What is being asked: Below are entries. Reproduce exactly the lines between the line holding "(** ** The collaborators" and the line holding "(** [time.Local] of the process *)", inclusive, and only those.

Source material:
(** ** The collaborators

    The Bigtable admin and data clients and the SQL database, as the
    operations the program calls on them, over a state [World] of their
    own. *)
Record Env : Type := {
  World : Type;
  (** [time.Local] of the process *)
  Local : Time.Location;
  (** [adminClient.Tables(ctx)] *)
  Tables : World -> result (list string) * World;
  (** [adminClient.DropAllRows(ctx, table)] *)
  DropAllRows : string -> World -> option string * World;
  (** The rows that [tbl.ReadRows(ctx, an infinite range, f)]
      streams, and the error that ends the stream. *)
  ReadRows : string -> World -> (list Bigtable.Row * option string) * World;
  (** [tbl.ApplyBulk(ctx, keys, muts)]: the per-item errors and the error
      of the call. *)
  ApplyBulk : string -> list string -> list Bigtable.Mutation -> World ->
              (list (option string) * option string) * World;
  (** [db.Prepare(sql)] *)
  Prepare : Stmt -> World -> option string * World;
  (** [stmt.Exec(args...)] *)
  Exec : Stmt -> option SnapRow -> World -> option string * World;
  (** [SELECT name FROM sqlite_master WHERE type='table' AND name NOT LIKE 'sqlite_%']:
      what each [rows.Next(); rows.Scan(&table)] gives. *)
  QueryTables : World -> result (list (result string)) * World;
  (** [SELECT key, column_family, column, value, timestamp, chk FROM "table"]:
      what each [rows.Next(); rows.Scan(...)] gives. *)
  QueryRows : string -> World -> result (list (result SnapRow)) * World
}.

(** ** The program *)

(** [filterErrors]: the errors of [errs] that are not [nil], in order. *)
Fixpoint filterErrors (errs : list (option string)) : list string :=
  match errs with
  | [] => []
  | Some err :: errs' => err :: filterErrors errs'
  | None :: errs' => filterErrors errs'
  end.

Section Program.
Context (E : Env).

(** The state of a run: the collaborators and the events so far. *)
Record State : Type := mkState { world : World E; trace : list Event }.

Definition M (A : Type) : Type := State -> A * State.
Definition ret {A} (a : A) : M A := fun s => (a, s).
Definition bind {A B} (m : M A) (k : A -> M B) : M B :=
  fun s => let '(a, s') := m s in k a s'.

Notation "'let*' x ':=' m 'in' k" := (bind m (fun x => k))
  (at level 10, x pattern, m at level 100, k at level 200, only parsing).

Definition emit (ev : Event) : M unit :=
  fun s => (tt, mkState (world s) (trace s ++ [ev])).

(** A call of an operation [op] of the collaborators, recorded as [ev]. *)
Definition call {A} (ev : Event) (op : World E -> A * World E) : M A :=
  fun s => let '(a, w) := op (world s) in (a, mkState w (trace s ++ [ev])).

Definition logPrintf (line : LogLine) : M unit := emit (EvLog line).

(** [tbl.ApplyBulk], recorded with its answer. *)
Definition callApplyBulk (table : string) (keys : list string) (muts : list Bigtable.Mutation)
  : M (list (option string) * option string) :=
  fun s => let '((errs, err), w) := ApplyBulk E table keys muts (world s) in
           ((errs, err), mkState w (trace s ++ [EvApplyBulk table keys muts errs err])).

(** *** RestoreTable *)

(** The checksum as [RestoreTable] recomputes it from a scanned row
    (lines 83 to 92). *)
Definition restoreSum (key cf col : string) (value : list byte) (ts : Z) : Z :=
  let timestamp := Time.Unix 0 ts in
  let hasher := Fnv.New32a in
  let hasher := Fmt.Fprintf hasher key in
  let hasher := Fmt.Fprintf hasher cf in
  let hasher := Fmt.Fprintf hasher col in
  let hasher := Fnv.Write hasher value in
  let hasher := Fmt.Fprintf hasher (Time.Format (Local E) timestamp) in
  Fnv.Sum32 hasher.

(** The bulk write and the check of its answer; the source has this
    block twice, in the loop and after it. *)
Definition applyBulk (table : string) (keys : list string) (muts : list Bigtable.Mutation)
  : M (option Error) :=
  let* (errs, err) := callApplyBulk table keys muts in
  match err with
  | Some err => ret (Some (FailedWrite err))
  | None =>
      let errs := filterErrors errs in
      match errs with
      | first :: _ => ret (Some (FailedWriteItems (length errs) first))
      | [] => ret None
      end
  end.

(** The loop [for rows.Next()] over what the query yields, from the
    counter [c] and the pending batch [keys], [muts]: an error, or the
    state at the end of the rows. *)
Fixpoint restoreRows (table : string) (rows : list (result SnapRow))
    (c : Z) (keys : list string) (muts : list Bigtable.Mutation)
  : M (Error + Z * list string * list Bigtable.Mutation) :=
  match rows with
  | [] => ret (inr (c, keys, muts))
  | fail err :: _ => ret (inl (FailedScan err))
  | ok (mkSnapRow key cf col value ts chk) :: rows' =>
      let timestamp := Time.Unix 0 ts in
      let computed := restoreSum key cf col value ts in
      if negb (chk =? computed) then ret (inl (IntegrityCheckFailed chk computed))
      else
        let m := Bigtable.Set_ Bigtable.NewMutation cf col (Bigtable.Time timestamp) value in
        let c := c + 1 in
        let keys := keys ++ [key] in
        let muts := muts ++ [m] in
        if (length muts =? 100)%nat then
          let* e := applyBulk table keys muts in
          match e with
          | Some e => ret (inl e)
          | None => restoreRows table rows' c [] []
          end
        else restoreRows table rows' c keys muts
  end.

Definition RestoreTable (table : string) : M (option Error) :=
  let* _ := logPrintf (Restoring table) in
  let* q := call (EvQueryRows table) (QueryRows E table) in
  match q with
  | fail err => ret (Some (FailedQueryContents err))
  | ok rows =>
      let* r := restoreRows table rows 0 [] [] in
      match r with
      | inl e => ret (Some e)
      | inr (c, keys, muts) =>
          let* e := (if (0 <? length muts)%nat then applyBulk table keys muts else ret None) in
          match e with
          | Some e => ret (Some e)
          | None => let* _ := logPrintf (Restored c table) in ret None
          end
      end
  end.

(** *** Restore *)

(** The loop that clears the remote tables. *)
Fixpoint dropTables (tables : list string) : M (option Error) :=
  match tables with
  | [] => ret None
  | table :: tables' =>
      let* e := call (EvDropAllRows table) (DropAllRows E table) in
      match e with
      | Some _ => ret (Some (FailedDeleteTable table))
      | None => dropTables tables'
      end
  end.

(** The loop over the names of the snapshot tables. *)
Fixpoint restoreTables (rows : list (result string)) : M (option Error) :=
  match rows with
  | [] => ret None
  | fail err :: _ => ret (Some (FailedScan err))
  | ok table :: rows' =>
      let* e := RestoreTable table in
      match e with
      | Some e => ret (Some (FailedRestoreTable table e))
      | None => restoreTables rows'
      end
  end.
==
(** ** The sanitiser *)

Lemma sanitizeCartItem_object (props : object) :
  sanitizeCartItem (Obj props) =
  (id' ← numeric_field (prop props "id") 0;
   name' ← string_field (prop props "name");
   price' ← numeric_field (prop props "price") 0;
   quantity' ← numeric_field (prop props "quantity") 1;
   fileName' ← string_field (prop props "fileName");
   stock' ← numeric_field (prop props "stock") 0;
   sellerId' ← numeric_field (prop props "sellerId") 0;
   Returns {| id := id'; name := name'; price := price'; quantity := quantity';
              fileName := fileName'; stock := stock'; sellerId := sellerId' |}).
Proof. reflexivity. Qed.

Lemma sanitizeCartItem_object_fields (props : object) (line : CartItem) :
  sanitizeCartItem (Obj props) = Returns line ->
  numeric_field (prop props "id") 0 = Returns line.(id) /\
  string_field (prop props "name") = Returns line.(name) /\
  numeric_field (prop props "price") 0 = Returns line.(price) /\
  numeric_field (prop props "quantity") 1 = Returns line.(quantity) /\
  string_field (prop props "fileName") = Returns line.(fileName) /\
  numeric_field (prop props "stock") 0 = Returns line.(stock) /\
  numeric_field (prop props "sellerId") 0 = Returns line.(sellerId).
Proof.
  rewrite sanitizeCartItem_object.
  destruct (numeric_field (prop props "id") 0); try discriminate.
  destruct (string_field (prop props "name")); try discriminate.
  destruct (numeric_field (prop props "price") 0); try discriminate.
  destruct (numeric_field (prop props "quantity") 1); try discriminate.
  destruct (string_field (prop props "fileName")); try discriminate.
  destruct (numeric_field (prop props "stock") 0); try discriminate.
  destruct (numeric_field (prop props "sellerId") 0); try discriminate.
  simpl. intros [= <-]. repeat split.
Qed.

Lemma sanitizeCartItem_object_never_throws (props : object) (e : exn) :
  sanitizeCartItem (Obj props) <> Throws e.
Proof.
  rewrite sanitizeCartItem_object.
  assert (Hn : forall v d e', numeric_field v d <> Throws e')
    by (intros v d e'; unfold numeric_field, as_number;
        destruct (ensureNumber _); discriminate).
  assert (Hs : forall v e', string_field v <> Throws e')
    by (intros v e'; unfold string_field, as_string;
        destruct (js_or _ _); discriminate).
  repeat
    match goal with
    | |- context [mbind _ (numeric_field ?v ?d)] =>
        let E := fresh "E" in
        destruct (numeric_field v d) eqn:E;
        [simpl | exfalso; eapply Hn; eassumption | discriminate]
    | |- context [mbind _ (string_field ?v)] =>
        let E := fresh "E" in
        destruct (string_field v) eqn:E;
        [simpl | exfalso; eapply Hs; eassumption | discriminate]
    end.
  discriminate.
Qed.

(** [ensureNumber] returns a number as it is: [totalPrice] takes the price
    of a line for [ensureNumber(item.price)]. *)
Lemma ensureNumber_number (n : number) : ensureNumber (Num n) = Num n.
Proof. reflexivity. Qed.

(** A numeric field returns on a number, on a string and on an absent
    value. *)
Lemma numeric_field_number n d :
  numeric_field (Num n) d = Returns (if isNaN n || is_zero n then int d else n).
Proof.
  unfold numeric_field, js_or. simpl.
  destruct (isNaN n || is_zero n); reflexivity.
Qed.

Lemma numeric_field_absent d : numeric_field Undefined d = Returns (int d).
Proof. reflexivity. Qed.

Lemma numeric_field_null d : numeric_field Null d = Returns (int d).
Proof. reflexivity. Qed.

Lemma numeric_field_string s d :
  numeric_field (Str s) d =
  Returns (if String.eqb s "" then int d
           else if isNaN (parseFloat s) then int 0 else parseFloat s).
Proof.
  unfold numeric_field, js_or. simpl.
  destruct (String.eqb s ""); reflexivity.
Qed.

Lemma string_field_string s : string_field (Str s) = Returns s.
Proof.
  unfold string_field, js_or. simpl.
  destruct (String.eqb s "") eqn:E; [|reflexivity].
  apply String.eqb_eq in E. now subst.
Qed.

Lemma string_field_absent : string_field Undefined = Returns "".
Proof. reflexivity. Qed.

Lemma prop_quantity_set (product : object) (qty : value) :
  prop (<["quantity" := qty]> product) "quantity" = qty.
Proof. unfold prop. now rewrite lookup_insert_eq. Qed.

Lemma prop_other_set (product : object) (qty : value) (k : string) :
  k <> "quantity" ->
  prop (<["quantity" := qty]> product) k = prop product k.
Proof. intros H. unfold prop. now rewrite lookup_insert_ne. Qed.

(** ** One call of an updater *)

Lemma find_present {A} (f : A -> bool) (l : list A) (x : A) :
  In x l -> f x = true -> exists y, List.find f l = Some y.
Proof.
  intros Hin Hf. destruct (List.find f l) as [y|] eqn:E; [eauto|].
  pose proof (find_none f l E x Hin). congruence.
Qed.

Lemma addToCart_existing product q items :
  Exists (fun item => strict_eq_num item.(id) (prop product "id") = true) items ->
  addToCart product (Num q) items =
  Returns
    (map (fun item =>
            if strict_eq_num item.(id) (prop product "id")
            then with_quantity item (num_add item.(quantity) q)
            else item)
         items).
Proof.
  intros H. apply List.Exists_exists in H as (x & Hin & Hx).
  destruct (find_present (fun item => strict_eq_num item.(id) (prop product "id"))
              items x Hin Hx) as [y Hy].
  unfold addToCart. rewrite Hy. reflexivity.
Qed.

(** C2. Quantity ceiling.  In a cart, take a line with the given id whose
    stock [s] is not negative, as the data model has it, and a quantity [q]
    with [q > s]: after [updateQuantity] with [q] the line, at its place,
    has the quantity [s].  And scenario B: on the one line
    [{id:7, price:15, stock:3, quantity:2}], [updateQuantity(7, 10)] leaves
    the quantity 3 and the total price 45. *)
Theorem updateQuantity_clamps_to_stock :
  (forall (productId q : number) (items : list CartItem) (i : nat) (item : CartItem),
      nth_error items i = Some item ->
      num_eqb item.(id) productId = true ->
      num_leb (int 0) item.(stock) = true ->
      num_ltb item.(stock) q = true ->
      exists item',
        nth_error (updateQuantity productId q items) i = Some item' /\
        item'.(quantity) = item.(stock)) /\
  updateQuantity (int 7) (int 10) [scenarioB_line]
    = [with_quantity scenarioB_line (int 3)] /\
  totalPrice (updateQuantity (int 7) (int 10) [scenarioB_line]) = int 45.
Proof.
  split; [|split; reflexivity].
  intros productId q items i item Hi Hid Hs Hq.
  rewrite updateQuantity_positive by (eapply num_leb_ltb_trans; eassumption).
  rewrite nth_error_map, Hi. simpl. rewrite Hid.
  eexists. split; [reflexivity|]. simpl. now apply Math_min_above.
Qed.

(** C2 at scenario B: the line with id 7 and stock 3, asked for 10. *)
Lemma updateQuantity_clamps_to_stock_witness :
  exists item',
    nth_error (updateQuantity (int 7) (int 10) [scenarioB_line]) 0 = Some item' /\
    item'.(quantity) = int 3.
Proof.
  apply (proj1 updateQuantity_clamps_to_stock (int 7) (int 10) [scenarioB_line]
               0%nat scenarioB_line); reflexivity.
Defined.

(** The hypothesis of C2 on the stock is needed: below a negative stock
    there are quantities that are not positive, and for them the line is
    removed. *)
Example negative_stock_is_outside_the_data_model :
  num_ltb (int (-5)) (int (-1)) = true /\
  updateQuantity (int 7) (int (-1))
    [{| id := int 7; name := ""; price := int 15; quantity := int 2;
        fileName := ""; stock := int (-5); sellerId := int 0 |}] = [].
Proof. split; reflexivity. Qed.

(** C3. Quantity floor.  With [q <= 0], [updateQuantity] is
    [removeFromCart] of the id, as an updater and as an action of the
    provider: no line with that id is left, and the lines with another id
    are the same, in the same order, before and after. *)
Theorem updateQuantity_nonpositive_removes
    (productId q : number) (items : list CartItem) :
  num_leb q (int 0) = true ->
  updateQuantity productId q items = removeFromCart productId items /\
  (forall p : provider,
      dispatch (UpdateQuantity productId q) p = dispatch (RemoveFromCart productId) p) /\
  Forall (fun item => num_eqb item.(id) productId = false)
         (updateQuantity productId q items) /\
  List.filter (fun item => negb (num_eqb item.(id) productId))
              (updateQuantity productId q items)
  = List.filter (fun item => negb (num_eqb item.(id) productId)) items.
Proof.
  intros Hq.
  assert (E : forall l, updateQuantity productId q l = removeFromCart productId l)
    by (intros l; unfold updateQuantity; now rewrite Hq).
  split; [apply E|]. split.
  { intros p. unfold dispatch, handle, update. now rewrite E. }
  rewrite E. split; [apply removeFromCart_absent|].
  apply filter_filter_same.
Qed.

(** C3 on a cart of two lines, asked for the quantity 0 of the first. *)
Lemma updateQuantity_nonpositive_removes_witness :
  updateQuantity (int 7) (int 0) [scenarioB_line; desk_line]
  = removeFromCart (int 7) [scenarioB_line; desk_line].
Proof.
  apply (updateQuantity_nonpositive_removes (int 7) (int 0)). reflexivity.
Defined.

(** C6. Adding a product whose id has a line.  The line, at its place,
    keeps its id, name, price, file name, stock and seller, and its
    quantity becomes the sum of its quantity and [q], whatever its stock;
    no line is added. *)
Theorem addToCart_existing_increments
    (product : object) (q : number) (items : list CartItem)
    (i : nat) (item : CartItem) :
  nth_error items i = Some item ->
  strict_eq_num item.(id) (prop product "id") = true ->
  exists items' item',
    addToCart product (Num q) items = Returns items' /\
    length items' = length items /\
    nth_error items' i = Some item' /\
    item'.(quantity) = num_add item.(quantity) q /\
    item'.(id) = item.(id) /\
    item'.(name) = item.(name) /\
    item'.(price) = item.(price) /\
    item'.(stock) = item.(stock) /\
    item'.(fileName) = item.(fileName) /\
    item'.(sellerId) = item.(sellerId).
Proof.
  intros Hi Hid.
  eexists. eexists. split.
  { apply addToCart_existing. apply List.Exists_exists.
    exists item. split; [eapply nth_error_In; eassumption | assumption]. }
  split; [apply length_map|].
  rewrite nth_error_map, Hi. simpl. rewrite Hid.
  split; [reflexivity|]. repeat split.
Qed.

Written reply:
(** ** The collaborators

    The Bigtable admin and data clients and the SQL database, as the
    operations the program calls on them, over a state [World] of their
    own. *)
Record Env : Type := {
  World : Type;
  (** [time.Local] of the process *)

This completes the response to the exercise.